### Required work
All lines of the material that contain "timestamps" must be copied out.
*** Opening of Records provided ***
(** X5. The mapping table of the unified flags. For a request (an object, so
    with distinct keys) that does not bind the native flag itself, plainly
    or behind the prefix, [translateParams] binds the native flag exactly
    when the unified option is truthy: [response_format] to
    ['verbose_json'] for [timestamps] (OpenAI); [utterances],
    [smart_format] and [diarize] to [true] for [timestamps],
    [word_confidence] and [speaker_labels] (Deepgram);
    [enableWordTimeOffsets], [enableWordConfidence] and
    [enableSpeakerDiarization] to [true] for the same (Google), where
    [speaker_labels] also sets [diarizationSpeakerCount] to 2 when the
    request does not replace the prototype of the object under
    construction. *)
Theorem unified_flags_table :
  forall (model : JSValue) (params : Obj JSValue),
    NoDup (Object.keys params) ->
    (Terms.absent "openai_" "response_format" params ->
     Object.lookup "response_format" (OpenAI.translateParams model params)
     = if JS.truthy (JS.prop params "timestamps")
       then Some (JStr "verbose_json") else None)
    /\ (Terms.absent "deepgram_" "utterances" params ->
        Object.lookup "utterances" (Deepgram.translateParams model params)
        = if JS.truthy (JS.prop params "timestamps")
          then Some (JBool true) else None)
    /\ (Terms.absent "deepgram_" "smart_format" params ->
        Object.lookup "smart_format" (Deepgram.translateParams model params)
        = if JS.truthy (JS.prop params "word_confidence")
          then Some (JBool true) else None)
    /\ (Terms.absent "deepgram_" "diarize" params ->
        Object.lookup "diarize" (Deepgram.translateParams model params)
        = if JS.truthy (JS.prop params "speaker_labels")
          then Some (JBool true) else None)
    /\ (Terms.absent "google_" "enableWordTimeOffsets" params ->
        Object.lookup "enableWordTimeOffsets"
          (Google.translateParams model params)
        = if JS.truthy (JS.prop params "timestamps")
          then Some (JBool true) else None)
    /\ (Terms.absent "google_" "enableWordConfidence" params ->
        Object.lookup "enableWordConfidence"
          (Google.translateParams model params)
        = if JS.truthy (JS.prop params "word_confidence")
          then Some (JBool true) else None)
    /\ (Terms.absent "google_" "enableSpeakerDiarization" params ->
        Object.lookup "enableSpeakerDiarization"
          (Google.translateParams model params)
        = if JS.truthy (JS.prop params "speaker_labels")
          then Some (JBool true) else None)
    /\ (Terms.absent "google_" "diarizationSpeakerCount" params ->
        ~ In "__proto__" (Object.keys params) ->
        ~ In "google___proto__" (Object.keys params) ->
        Object.lookup "diarizationSpeakerCount"
          (Google.translateParams model params)
        = if JS.truthy (JS.prop params "speaker_labels")
          then Some (JNum 2) else None).
Proof.
  intros model params ND.
  pose proof (fun step u flag on prefix =>
                TableFacts.row step u flag on prefix params ND) as Row.
  pose proof TableFacts.turn as Turn.
  repeat split.
  - apply Row; [exact TableFacts.openai_response_format|].
    intros tr value _. apply Turn. discriminate.
  - apply Row; [exact TableFacts.deepgram_utterances|].
    intros tr value _. apply Turn. discriminate.
  - apply Row; [exact TableFacts.deepgram_smart_format|].
    intros tr value _. apply Turn. discriminate.
  - apply Row; [exact TableFacts.deepgram_diarize|].
    intros tr value _. apply Turn. discriminate.
  - apply Row; [exact TableFacts.google_offsets|].
    intros tr value _. apply Turn. discriminate.
  - apply Row; [exact TableFacts.google_confidence|].
    intros tr value _. apply Turn. discriminate.
  - apply Row; [exact TableFacts.google_diarization|].
    intros tr value _. simpl. destruct (JS.truthy value); [|reflexivity].
    rewrite ObjectFacts.lookup_set_other by discriminate.
    apply ObjectFacts.lookup_set_same. discriminate.
  - intros Abs _ _. revert Abs.
    apply Row; [exact TableFacts.google_count|].
    intros tr value Hnone. simpl. destruct (JS.truthy value); [|reflexivity].
    rewrite ObjectFacts.lookup_set_same by discriminate.
    unfold JS.prop. rewrite ObjectFacts.lookup_set_other by discriminate.
    rewrite Hnone. reflexivity.
Qed.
*** Close of Records provided ***
### Answer space
    ['verbose_json'] for [timestamps] (OpenAI); [utterances],
    [smart_format] and [diarize] to [true] for [timestamps],
     = if JS.truthy (JS.prop params "timestamps")
        = if JS.truthy (JS.prop params "timestamps")
        = if JS.truthy (JS.prop params "timestamps")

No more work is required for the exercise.